You can see the look of fear on my face. When you know it’s going to be a hard 4+ hours…

This being our second attempt, and very clearly going for it, I was way more nervous the second time around. Unlike the first time, I had told a couple friends about it, so it felt more legit. And also, knowing our time from last time, we knew it was within reach — but that it would be painfully close, most likely. Julien kindly shepherded us to the start, and we did a warmup in the parking lot of Cypress Mountain, just like it was a race. We squandered as much time as we could until we just had to get going. Julien walked us over to the start, took one of our only photos of the day (I look terrified), then we started our watches and away we went, into the forest, no turning back.
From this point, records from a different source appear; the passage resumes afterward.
(* ===== verification/Ata.v ===== *)
(** * Ata: the disk driver

    [vcore/src/drivers/ata.rs] and [vcore/src/vfs/block/ata.rs]: programmed I/O on the
    primary channel, one sector at a time.  The drive itself is behind the ports of
    [Hw]; [AtaFacts.v] says what it is taken to do. *)
From Stdlib Require Import ZArith Lia.
From stdpp Require Import base numbers option list.
From S2P Require Import Prelude Hw Block.

Definition ATA_PRIMARY_DATA : Z := 0x1F0.
Definition ATA_PRIMARY_ERROR : Z := 0x1F1.
Definition ATA_PRIMARY_SECTOR_COUNT : Z := 0x1F2.
Definition ATA_PRIMARY_LBA_LOW : Z := 0x1F3.
Definition ATA_PRIMARY_LBA_MID : Z := 0x1F4.
Definition ATA_PRIMARY_LBA_HIGH : Z := 0x1F5.
Definition ATA_PRIMARY_DRIVE_SELECT : Z := 0x1F6.
Definition ATA_PRIMARY_COMMAND : Z := 0x1F7.
Definition ATA_PRIMARY_STATUS : Z := 0x1F7.

Definition ATA_CMD_READ_SECTORS : Z := 0x20.
Definition ATA_CMD_WRITE_SECTORS : Z := 0x30.
Definition ATA_CMD_IDENTIFY : Z := 0xEC.

Definition ATA_SR_BSY : Z := 0x80.
Definition ATA_SR_DRDY : Z := 0x40.
Definition ATA_SR_DRQ : Z := 0x08.
Definition ATA_SR_ERR : Z := 0x01.

(** The ports of a drive. *)
Record AtaDrive := mkAtaDrive {
  a_data : Z;
  a_error : Z;
  a_sector_count : Z;
  a_lba_low : Z;
  a_lba_mid : Z;
  a_lba_high : Z;
  a_drive_select : Z;
  a_command : Z;
  a_status : Z
}.

Definition AtaDrive_new : AtaDrive :=
  mkAtaDrive ATA_PRIMARY_DATA ATA_PRIMARY_ERROR ATA_PRIMARY_SECTOR_COUNT ATA_PRIMARY_LBA_LOW ATA_PRIMARY_LBA_MID
    ATA_PRIMARY_LBA_HIGH ATA_PRIMARY_DRIVE_SELECT ATA_PRIMARY_COMMAND ATA_PRIMARY_STATUS.

(** How often the status is polled. *)
Definition POLLS : Z := 1000000.

(** [0..1000000], whose counter is not used. *)
Definition polls : list nat := seq 0 (Z.to_nat POLLS).

Section driver.
Context {S : Type} `{Hw S}.
Abbreviation IO := (M S rstr).

Definition wait_ready (d : AtaDrive) : IO unit :=
  r ← for_find polls (fun _ =>
    status ← inb (a_status d);
    mret (if Z.land status ATA_SR_BSY =? 0 then Some tt else None));
  ok_or (lit "ATA timeout waiting for ready") r.

Definition wait_data (d : AtaDrive) : IO unit :=
  r ← for_find polls (fun _ =>
    status ← inb (a_status d);
    if negb (Z.land status ATA_SR_DRQ =? 0) then mret (Some tt)
    else if negb (Z.land status ATA_SR_ERR =? 0) then fail (lit "ATA error")
    else mret None);
  ok_or (lit "ATA timeout waiting for data") r.

(** The registers of a transfer, and its command. *)
Definition issue (d : AtaDrive) (select count low mid high command : Z) : IO unit :=
  outb (a_drive_select d) select ;;
  outb (a_sector_count d) count ;;
  outb (a_lba_low d) low ;;
  outb (a_lba_mid d) mid ;;
  outb (a_lba_high d) high ;;
  outb (a_command d) command.

Definition issue_lba (d : AtaDrive) (lba command : Z) : IO unit :=
  issue d (Z.lor 0xE0 (Z.land (Z.shiftr lba 24) 0x0F)) 1 (Z.land lba 0xFF) (Z.land (Z.shiftr lba 8) 0xFF)
    (Z.land (Z.shiftr lba 16) 0xFF) command.

(** The 256 words of a sector, into [buffer] and out of it. *)
Definition read_words (d : AtaDrive) (buffer : bytes) : IO bytes :=
  for_acc (seqZ 0 256) buffer (fun buffer i =>
    word ← inw (a_data d);
    mret (<[Z.to_nat (i * 2 + 1) := Z.shiftr word 8]> (<[Z.to_nat (i * 2) := Z.land word 0xFF]> buffer))).

Definition write_words (d : AtaDrive) (buffer : bytes) : IO unit :=
  for_each (seqZ 0 256) (fun i =>
    lo ← unwrap (buffer !! Z.to_nat (i * 2));
    hi ← unwrap (buffer !! Z.to_nat (i * 2 + 1));
    outw (a_data d) (Z.lor lo (Z.shiftl hi 8))).

Definition drive_read_sector (d : AtaDrive) (lba : Z) (buffer : bytes) : IO bytes :=
  wait_ready d ;;
  issue_lba d lba ATA_CMD_READ_SECTORS ;;
  wait_data d ;;
  read_words d buffer.

Definition drive_write_sector (d : AtaDrive) (lba : Z) (buffer : bytes) : IO unit :=
  wait_ready d ;;
  issue_lba d lba ATA_CMD_WRITE_SECTORS ;;
  wait_data d ;;
  write_words d buffer ;;
  wait_ready d.

Definition identify (d : AtaDrive) : IO (list Z) :=
  wait_ready d ;;
  issue d 0xA0 0 0 0 0 ATA_CMD_IDENTIFY ;;
  status ← inb (a_status d);
  if status =? 0 then fail (lit "no drive detected")
  else
    wait_data d ;;
    for_acc (seqZ 0 256) (replicate 256 0) (fun identify_data i =>
      w ← inw (a_data d); mret (<[Z.to_nat i := w]> identify_data)).

(** ** The static drive *)
Record AtaWorld := mkAtaWorld { ATA : option AtaDrive; aw_ports : S }.

Definition on_ports {A} (m : IO A) : M AtaWorld rstr A :=
  zoom aw_ports (fun s w => mkAtaWorld (ATA w) s) m.

Definition ata_init : M AtaWorld rstr unit :=
  let drive := AtaDrive_new in
  _ ← on_ports (identify drive);
  w ← get;
  put (mkAtaWorld (Some drive) (aw_ports w)).

Definition ata_read_sector (lba : Z) (buffer : bytes) : M AtaWorld rstr bytes :=
  w ← get;
  drive ← ok_or (lit "ATA not initialized") (ATA w);
  on_ports (drive_read_sector drive lba buffer).

Definition ata_write_sector (lba : Z) (buffer : bytes) : M AtaWorld rstr unit :=
  w ← get;
  drive ← ok_or (lit "ATA not initialized") (ATA w);
  on_ports (drive_write_sector drive lba buffer).

(** [AtaDisk], a unit struct: the block device that is the static drive. *)
#[export] Instance AtaDisk_device : BlockDevice AtaWorld unit := {
  bd_read_sector _ lba := ata_read_sector lba (replicate 512 0);
  bd_write_sector _ lba buf := ata_write_sector lba buf;
  bd_sector_count _ := None
}.
End driver.
Arguments AtaWorld : clear implicits.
We knew that we had gone out too slow at the start last time, so we had to up the pace right from the get go, which sucked. That beginning section to St. Mark’s is tough, especially when you have a long way to go afterwards, and when you’re following Sam Drove’s bleeding pace. I was breathing hard from the start, both from the effort, and from the crazy race-like excitement.
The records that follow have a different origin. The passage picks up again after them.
(* ===== verification/Apic.v ===== *)
(** * Apic: interrupt controllers, timer and keyboard controller

    [vcore/src/cpu/apic.rs].  The port accesses are those of [Hw]; the two APICs are
    device registers behind [LAPIC_VIRT] and [IOAPIC_VIRT], mapped by [init].  The code
    polls without a limit, so a poll takes fuel here ([PATIENCE]) and is [Hang]
    without it. *)
From Stdlib Require Import ZArith Lia.
From stdpp Require Import base numbers option list.
From S2P Require Import Prelude Memory Pmm Vmm Hw.

Definition LAPIC_VIRT : Z := 0xFFFFFFFFFEE00000.
Definition LAPIC_PHYS : Z := 0xFEE00000.

Definition IOAPIC_VIRT : Z := 0xFFFFFFFFFEC00000.
Definition IOAPIC_PHYS : Z := 0xFEC00000.

Definition LAPIC_ID : Z := 0x020.
Definition LAPIC_EOI : Z := 0x0B0.
Definition LAPIC_SPURIOUS : Z := 0x0F0.
Definition LAPIC_TIMER_LVT : Z := 0x320.
Definition LAPIC_TIMER_INIT : Z := 0x380.
Definition LAPIC_TIMER_CURRENT : Z := 0x390.
Definition LAPIC_TIMER_DIV : Z := 0x3E0.

Definition IOAPIC_REG_SELECT : Z := 0x00.
Definition IOAPIC_REG_DATA : Z := 0x10.

Definition IOAPIC_ID : Z := 0x00.
Definition IOAPIC_VER : Z := 0x01.
Definition IOAPIC_REDTBL_BASE : Z := 0x10.

Definition PIT_FREQ : Z := 1193182.
Definition CALIBRATE_MS : Z := 10.

(** [interrupts.rs]. *)
Definition TIMER_VECTOR : Z := 32.
Definition KEYBOARD_VECTOR : Z := 33.
Definition SPURIOUS_VECTOR : Z := 255.

(** The statics the set-up touches, and the machine. *)
Record ApicWorld (S : Type) := mkApic {
  TICKS_PER_MS : Z;
  ap_vm : VmState;
  ap_ports : S
}.
Arguments mkApic {S}.
Arguments TICKS_PER_MS {S}.
Arguments ap_vm {S}.
Arguments ap_ports {S}.

Section apic.
Context {S : Type} `{Hw S} {X : Paging} (PATIENCE : nat).
Abbreviation IO := (M S rstr).

Definition disable_pic : IO unit :=
  let pic1_cmd := 0x20 in
  let pic1_data := 0x21 in
  let pic2_cmd := 0xA0 in
  let pic2_data := 0xA1 in
  outb pic1_cmd 0x11 ;;
  outb pic2_cmd 0x11 ;;

  outb pic1_data 0x20 ;;
  outb pic2_data 0x28 ;;

  outb pic1_data 4 ;;
  outb pic2_data 2 ;;

  outb pic1_data 0x01 ;;
  outb pic2_data 0x01 ;;

  outb pic1_data 0xFF ;;
  outb pic2_data 0xFF.

Definition lapic_read (offset : Z) : IO Z := read_volatile (LAPIC_VIRT +w64 offset).

Definition lapic_write (offset value : Z) : IO unit := write_volatile (LAPIC_VIRT +w64 offset) value.

Definition ioapic_read (reg : Z) : IO Z :=
  let select := IOAPIC_VIRT in
  let data := IOAPIC_VIRT +w64 IOAPIC_REG_DATA in
  write_volatile select reg ;;
  read_volatile data.

Definition ioapic_write (reg value : Z) : IO unit :=
  let select := IOAPIC_VIRT in
  let data := IOAPIC_VIRT +w64 IOAPIC_REG_DATA in
  write_volatile select reg ;;
  write_volatile data value.

Definition ioapic_set_irq (irq vector : Z) : IO unit :=
  let redtbl_reg := u32 (IOAPIC_REDTBL_BASE + u32 (irq * 2)) in
  ioapic_write redtbl_reg vector ;;
  ioapic_write (u32 (redtbl_reg + 1)) 0.

(** The value for [TICKS_PER_MS]. *)
Definition calibrate_timer : IO Z :=
  let pit_cmd := 0x43 in
  let pit_ch2 := 0x42 in
  let pit_gate := 0x61 in

  let divisor := u32 (PIT_FREQ / 1000 * CALIBRATE_MS) in

  outb pit_cmd 0xB2 ;;

  gate ← inb pit_gate;
  outb pit_gate (Z.lor gate 0x01) ;;

  outb pit_ch2 (u8 (Z.land divisor 0xFF)) ;;
  outb pit_ch2 (u8 (Z.shiftr divisor 8)) ;;

  lapic_write LAPIC_TIMER_DIV 0x3 ;;
  lapic_write LAPIC_TIMER_INIT 0xFFFFFFFF ;;

  wait_while PATIENCE pit_gate (fun v => Z.land v 0x20 =? 0) ;;

  current ← lapic_read LAPIC_TIMER_CURRENT;
  let elapsed := u32 (0xFFFFFFFF - current) in

  lapic_write LAPIC_TIMER_INIT 0 ;;

  mret (elapsed / CALIBRATE_MS).

Definition init_keyboard_controller : IO unit :=
  let cmd_port := 0x64 in
  let data_port := 0x60 in

  wait_while PATIENCE cmd_port (fun v => negb (Z.land v 0x02 =? 0)) ;;

  outb cmd_port 0xAD ;;

  wait_while PATIENCE cmd_port (fun v => negb (Z.land v 0x02 =? 0)) ;;

  outb cmd_port 0xA7 ;;

  _ ← inb data_port;

  wait_while PATIENCE cmd_port (fun v => negb (Z.land v 0x02 =? 0)) ;;
  outb cmd_port 0x20 ;;
  wait_while PATIENCE cmd_port (fun v => Z.land v 0x01 =? 0) ;;
  config ← inb data_port;

  let config := Z.lor config 0x01 in
  let config := Z.land config (Z.lxor 0xFF 0x40) in

  wait_while PATIENCE cmd_port (fun v => negb (Z.land v 0x02 =? 0)) ;;
  outb cmd_port 0x60 ;;
  wait_while PATIENCE cmd_port (fun v => negb (Z.land v 0x02 =? 0)) ;;
  outb data_port config ;;

  wait_while PATIENCE cmd_port (fun v => negb (Z.land v 0x02 =? 0)) ;;
  outb cmd_port 0xAE ;;

  loop PATIENCE (fun _ : unit =>
    v ← inb cmd_port;
    if negb (Z.land v 0x01 =? 0) then _ ← inb data_port; mret (inl tt) else mret (inr tt)) tt.

(** ** [init] *)
Definition on_machine {A} (m : IO A) : M (ApicWorld S) rstr A :=
  zoom ap_ports (fun s w => mkApic (TICKS_PER_MS w) (ap_vm w) s) m.

Definition on_vm {A} (m : M VmState rstr A) : M (ApicWorld S) rstr A :=
  zoom ap_vm (fun v w => mkApic (TICKS_PER_MS w) v (ap_ports w)) m.

(** [vmm::map_page(VirtAddr::new(..), PhysAddr::new(..), flags).expect(..)]. *)
Definition map_or_panic (virt phys flags : Z) : M (ApicWorld S) rstr unit :=
  virt ← on_vm (VirtAddr_new virt);
  phys ← on_vm (PhysAddr_new phys);
  r ← catch (on_vm (map_page virt phys flags));
  unwrap r.

(** [PageTableFlags::NO_CACHE] is of the crate. *)
Definition apic_init (NO_CACHE : Z) : M (ApicWorld S) rstr unit :=
  on_machine disable_pic ;;

  let flags := Z.lor (Z.lor PRESENT WRITABLE) NO_CACHE in

  map_or_panic LAPIC_VIRT LAPIC_PHYS flags ;;

  map_or_panic IOAPIC_VIRT IOAPIC_PHYS flags ;;

  on_machine (lapic_write LAPIC_SPURIOUS (Z.lor 0x100 SPURIOUS_VECTOR)) ;;

  ticks_per_ms ← on_machine calibrate_timer;
  w ← get;
  put (mkApic ticks_per_ms (ap_vm w) (ap_ports w)) ;;

  w ← get;
  let ticks_10ms := u32 (TICKS_PER_MS w * 10) in
  on_machine (
    lapic_write LAPIC_TIMER_DIV 0x3 ;;
    lapic_write LAPIC_TIMER_LVT (Z.lor (Z.shiftl 1 17) TIMER_VECTOR) ;;
    lapic_write LAPIC_TIMER_INIT ticks_10ms) ;;

  on_machine init_keyboard_controller ;;
  on_machine (ioapic_set_irq 1 KEYBOARD_VECTOR).
End apic.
As we neared St. Mark’s, I started to see that Tara looked much more fresh than me, and the negative self talk started in hard.
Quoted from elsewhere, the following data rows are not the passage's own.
Definition set_size_cluster (e : ShortDirEntry) (size cluster : Z) : ShortDirEntry :=
  mkShort (s_name e) (s_attr e) (s_nt_res e) (s_create_time_tenth e) (s_create_time e)
    (s_create_date e) (s_access_date e) (u16 (Z.shiftr cluster 16)) (s_modify_time e)
    (s_modify_date e) (u16 cluster) size.

Definition set_cluster (e : ShortDirEntry) (cluster : Z) : ShortDirEntry := set_size_cluster e (s_size e) cluster.

Definition is_directory (e : ShortDirEntry) : bool := negb (Z.land (s_attr e) ATTR_DIRECTORY =? 0).
Definition is_volume_label (e : ShortDirEntry) : bool := negb (Z.land (s_attr e) ATTR_VOLUME_ID =? 0).

Definition is_lfn (e : ShortDirEntry) : bool := s_attr e =? ATTR_LFN.
Definition is_deleted (e : ShortDirEntry) : bool := rd (s_name e) 0 =? DELETED_MARKER.
Definition is_free (e : ShortDirEntry) : bool := (rd (s_name e) 0 =? 0x00) || (rd (s_name e) 0 =? DELETED_MARKER).

(** ASCII classification and case. *)
Definition ascii_upper_alpha (c : Z) : bool := (65 <=? c) && (c <=? 90).
Definition ascii_lower_alpha (c : Z) : bool := (97 <=? c) && (c <=? 122).
Definition ascii_digit (c : Z) : bool := (48 <=? c) && (c <=? 57).
Definition ascii_alphanumeric (c : Z) : bool := ascii_upper_alpha c || ascii_lower_alpha c || ascii_digit c.
Definition to_ascii_lowercase (c : Z) : Z := if ascii_upper_alpha c then c + 32 else c.
Definition to_ascii_uppercase (c : Z) : Z := if ascii_lower_alpha c then c - 32 else c.

Definition space : Z := 32.
Definition dot : Z := 46.
Definition underscore : Z := 95.
Definition hyphen : Z := 45.

Fixpoint take_while {A} (f : A -> bool) (l : list A) : list A :=
  match l with [] => [] | x :: l' => if f x then x :: take_while f l' else [] end.

Definition name_field (b : bytes) : rstr :=
  to_ascii_lowercase <$> take_while (fun c => negb (c =? space)) b.

Definition short_name (e : ShortDirEntry) : rstr :=
  let name_part := name_field (slice (s_name e) 0 8) in
  let ext_part := name_field (slice (s_name e) 8 11) in
  if decide (ext_part = []) then name_part else name_part ++ [dot] ++ ext_part.

(** ** Long-name entries *)
Record LfnEntry := mkLfn {
  l_seq : Z;
  l_name1 : list Z;
  l_attr : Z;
  l_entry_type : Z;
  l_checksum : Z;
  l_name2 : list Z;
  l_cluster : Z;
  l_name3 : list Z
}.

(** [n] consecutive little-endian [u16]s from [off]. *)
Definition u16s (n : nat) (data : bytes) (off : nat) : list Z :=
  (fun i => le_at 2 data (off + i * 2)) <$> seq 0 n.

Definition Lfn_parse (data : bytes) : option LfnEntry :=
  if (zlen data <? Z.of_nat DIR_ENTRY_SIZE) || negb (rd data 11 =? ATTR_LFN) then None
  else Some (mkLfn (rd data 0) (u16s 5 data 1) (rd data 11) (rd data 12) (rd data 13)
               (u16s 6 data 14) (le_at 2 data 26) (u16s 2 data 28)).

Definition Lfn_serialize (e : LfnEntry) : bytes :=
  [l_seq e] ++ (l_name1 e ≫= to_le 2) ++ [ATTR_LFN; 0; l_checksum e]
  ++ (l_name2 e ≫= to_le 2) ++ [0; 0] ++ (l_name3 e ≫= to_le 2).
Look how much more fresh and fast she is, I told myself.

She didn’t race last weekend, you did. The voice added.

Plus she’s tiny.

You’re slowing Tara down, you should just let her go for the record, and just run slowly behind. Feel how tired you are. Feel how easy it would be to slip into an 8-hour HSCT pace… 

And on the thoughts went. Finally I caved and near the St. Mark’s summit, I told Tara to go on without me, that I was too tired to make it happen today, after a crazy fall.

Thankfully for me, Tara wouldn’t have any of this bullshit, and she tricked me into continuing. She insisted we go on together, and that if we needed to, we could bail out later, near the turnoff to Lions Bay. What she didn’t tell me then was that she knew that we were doing great, faster than last time, and that we would be happy on a downhill soon enough. I agreed to follow Tara as though she was setting her own pace for the record, and I just told her I’d try to hang.

She was right, I’m not sure what happened but we were getting to the West Lion much faster than last time, and I started to feel amazing. Luckily, there was barely any ice, and I found my normal rhythm. This time, Tara and I were totally in step, loving every minute and yelling out in joy more than a few times. As we passed through that section, I thought of my friend Mark and how he had come up there to take pictures last time. I air high-fived his spirit.

From a previous trip to this beautiful place, around the same time of year.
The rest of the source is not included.